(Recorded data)
##########
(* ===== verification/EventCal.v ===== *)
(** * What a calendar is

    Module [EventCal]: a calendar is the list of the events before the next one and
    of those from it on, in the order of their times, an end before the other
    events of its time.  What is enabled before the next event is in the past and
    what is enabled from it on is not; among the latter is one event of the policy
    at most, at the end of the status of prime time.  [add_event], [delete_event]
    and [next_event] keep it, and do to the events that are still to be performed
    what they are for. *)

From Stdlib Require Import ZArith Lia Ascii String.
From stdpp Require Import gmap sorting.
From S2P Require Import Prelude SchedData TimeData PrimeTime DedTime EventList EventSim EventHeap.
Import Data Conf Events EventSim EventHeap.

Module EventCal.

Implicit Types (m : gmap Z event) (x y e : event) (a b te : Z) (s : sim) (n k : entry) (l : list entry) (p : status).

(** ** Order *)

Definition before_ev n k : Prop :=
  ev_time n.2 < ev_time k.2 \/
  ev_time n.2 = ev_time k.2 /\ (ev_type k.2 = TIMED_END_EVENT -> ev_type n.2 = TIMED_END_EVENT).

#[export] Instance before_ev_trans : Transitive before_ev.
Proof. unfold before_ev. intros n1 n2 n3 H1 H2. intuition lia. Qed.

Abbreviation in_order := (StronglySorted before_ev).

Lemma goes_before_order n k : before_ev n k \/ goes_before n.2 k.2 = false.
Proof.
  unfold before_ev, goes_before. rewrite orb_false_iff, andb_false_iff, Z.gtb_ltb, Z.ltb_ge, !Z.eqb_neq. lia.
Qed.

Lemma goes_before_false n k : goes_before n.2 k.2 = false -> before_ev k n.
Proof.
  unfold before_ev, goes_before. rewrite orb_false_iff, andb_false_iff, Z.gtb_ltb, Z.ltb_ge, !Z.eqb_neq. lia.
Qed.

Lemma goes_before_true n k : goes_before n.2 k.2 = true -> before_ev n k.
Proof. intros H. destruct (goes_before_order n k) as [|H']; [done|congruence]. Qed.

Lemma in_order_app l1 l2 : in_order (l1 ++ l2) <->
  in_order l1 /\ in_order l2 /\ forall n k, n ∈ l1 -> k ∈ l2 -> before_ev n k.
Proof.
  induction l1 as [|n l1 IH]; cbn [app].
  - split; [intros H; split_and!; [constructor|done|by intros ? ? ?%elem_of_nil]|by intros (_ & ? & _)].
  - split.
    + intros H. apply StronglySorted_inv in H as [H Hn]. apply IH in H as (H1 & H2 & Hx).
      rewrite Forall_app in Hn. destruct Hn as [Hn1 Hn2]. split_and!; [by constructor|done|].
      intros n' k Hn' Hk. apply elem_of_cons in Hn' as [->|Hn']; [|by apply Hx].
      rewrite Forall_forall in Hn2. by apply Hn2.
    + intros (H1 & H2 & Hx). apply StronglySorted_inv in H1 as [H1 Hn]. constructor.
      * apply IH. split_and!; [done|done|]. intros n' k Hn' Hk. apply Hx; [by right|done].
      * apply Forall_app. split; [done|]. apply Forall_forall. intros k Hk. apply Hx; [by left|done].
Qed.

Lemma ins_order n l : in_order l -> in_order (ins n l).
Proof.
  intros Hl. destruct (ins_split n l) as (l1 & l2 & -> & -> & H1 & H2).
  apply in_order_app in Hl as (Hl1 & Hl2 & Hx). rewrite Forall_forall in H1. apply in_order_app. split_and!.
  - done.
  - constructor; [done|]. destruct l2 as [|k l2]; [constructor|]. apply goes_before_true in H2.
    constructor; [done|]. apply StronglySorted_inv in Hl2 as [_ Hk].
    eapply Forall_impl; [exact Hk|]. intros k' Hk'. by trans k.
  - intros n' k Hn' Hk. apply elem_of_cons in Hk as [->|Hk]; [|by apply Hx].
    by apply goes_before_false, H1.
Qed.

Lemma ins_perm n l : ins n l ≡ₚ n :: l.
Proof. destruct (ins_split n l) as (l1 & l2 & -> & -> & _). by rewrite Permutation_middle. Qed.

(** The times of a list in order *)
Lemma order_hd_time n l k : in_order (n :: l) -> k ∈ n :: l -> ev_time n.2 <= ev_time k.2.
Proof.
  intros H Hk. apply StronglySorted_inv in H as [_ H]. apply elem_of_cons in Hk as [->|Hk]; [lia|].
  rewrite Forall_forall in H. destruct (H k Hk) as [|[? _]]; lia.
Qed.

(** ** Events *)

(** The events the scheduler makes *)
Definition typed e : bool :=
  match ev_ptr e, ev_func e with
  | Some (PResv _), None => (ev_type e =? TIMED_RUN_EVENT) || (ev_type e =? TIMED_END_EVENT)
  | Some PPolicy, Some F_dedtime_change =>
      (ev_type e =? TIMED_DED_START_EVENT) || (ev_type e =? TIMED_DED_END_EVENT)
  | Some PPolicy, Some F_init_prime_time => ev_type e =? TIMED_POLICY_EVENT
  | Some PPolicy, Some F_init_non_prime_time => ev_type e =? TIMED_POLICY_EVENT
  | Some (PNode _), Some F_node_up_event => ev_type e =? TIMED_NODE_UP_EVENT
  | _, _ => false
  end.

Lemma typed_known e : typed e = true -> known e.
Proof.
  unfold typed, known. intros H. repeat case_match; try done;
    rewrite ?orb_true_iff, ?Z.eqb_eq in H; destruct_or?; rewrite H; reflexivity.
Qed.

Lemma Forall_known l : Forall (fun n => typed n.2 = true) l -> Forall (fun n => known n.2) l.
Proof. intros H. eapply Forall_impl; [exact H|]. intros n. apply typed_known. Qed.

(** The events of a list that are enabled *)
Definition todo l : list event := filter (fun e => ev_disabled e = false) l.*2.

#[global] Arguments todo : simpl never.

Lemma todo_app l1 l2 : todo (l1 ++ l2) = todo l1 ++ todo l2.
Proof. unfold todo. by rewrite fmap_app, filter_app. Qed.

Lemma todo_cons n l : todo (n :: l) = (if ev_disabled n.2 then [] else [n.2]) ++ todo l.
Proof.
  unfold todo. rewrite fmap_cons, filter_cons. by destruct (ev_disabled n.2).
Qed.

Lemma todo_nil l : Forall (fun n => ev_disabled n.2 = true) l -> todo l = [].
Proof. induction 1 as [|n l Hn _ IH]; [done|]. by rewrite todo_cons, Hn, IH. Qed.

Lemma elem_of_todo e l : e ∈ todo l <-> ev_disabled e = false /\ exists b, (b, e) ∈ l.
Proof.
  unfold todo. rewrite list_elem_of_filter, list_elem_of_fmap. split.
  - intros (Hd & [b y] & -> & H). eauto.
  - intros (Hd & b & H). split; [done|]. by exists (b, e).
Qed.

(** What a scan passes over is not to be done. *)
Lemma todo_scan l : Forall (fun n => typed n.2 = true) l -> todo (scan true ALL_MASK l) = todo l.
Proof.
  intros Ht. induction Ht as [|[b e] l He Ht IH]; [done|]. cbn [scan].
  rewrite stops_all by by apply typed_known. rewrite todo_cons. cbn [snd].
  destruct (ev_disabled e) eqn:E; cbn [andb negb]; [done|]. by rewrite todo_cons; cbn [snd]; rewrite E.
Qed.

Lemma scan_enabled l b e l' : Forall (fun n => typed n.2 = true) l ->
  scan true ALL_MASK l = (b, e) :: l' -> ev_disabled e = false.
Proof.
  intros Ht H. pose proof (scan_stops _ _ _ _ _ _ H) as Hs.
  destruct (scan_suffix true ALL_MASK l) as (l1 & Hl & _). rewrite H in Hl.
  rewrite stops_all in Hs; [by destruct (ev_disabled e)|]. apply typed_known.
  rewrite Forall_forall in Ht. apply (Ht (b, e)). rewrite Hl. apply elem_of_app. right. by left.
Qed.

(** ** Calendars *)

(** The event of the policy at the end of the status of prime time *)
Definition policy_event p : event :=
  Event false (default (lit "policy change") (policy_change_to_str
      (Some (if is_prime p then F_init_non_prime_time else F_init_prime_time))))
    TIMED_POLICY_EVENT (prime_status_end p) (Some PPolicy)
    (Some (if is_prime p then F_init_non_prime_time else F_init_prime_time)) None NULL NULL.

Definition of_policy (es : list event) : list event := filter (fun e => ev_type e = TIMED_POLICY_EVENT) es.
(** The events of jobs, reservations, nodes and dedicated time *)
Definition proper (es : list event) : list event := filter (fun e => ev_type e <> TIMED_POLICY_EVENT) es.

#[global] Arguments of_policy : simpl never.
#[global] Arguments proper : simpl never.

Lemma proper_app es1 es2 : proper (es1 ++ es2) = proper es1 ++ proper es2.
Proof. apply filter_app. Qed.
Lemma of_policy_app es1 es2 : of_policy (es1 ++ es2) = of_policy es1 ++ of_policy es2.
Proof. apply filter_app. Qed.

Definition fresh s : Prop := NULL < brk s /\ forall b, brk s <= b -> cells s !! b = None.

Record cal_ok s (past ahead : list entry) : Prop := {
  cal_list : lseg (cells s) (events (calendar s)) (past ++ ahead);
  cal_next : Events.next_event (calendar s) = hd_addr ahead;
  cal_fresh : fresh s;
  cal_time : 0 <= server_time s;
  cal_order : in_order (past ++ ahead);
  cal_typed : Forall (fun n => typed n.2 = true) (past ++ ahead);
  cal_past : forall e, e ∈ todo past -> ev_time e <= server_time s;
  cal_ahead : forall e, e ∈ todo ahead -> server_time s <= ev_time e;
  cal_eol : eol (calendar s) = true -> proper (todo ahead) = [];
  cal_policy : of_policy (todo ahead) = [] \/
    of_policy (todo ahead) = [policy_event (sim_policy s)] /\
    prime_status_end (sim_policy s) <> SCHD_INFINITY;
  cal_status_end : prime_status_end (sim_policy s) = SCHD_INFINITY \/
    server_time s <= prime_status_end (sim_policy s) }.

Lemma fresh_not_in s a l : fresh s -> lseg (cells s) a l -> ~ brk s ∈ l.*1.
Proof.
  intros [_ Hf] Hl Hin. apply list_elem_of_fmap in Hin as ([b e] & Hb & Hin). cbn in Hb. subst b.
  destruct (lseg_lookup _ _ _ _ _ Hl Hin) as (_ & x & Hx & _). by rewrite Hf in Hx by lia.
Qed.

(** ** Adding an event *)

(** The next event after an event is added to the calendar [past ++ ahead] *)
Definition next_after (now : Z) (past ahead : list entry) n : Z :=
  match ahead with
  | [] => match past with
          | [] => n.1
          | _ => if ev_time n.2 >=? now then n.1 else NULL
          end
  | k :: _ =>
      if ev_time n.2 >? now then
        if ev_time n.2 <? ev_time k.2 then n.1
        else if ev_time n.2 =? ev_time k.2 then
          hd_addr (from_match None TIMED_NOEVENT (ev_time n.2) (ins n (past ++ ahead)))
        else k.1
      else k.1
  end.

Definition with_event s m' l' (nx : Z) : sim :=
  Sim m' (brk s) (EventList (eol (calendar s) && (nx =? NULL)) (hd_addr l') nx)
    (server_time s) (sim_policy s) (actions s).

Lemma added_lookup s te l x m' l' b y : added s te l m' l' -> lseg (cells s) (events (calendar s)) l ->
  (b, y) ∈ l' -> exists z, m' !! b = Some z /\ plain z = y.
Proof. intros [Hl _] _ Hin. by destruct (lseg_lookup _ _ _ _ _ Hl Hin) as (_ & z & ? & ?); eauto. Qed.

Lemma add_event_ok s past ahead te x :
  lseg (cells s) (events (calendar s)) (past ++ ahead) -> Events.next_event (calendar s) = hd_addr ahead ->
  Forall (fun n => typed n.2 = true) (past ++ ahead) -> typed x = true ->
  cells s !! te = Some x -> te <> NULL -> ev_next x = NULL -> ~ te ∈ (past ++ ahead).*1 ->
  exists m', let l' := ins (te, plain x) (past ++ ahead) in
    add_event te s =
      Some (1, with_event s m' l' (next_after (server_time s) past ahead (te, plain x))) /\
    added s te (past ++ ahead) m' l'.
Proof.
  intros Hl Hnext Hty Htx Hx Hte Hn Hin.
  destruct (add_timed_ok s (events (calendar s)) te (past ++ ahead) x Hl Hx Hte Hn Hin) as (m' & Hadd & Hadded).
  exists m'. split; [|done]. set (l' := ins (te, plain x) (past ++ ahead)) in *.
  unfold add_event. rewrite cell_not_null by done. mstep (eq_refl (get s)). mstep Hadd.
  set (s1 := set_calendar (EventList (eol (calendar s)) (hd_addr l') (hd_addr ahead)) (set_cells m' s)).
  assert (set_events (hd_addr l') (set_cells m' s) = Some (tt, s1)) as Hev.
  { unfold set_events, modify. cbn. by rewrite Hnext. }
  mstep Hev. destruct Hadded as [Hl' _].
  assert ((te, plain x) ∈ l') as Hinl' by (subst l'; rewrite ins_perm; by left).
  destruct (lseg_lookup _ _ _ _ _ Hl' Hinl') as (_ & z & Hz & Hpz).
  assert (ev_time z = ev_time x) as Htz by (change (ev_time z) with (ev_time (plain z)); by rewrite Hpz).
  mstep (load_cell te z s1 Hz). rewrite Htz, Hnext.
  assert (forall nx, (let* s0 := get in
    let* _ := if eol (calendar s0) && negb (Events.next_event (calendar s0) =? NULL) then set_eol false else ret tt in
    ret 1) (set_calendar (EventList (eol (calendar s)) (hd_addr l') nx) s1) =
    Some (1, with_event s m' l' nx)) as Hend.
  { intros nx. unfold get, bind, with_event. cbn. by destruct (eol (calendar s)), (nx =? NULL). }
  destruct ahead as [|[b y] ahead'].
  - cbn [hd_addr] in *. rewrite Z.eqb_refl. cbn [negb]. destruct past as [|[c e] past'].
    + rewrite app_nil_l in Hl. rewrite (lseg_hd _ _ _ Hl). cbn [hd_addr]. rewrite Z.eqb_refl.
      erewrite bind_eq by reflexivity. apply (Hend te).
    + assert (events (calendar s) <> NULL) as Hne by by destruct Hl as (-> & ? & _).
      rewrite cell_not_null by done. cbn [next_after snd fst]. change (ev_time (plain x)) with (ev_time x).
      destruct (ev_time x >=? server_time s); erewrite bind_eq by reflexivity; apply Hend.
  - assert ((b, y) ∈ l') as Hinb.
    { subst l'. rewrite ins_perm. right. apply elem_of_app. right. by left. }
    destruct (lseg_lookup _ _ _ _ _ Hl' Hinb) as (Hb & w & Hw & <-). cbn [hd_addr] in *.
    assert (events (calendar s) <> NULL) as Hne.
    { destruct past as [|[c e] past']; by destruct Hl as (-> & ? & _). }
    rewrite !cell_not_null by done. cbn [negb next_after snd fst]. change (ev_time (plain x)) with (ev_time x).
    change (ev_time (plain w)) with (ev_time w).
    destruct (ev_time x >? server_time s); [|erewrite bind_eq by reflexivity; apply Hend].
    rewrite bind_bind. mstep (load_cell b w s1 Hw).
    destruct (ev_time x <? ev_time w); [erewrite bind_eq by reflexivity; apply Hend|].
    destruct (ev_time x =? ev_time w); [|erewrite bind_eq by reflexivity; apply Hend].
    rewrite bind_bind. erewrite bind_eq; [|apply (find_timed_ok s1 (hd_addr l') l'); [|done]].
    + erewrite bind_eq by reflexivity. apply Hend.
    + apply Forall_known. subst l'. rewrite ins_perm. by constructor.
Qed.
##########
With "Import" as the search string, filter the records and return each line that has it.

[Expected output]
From Stdlib Require Import ZArith Lia Ascii String.
From stdpp Require Import gmap sorting.
From S2P Require Import Prelude SchedData TimeData PrimeTime DedTime EventList EventSim EventHeap.
Import Data Conf Events EventSim EventHeap.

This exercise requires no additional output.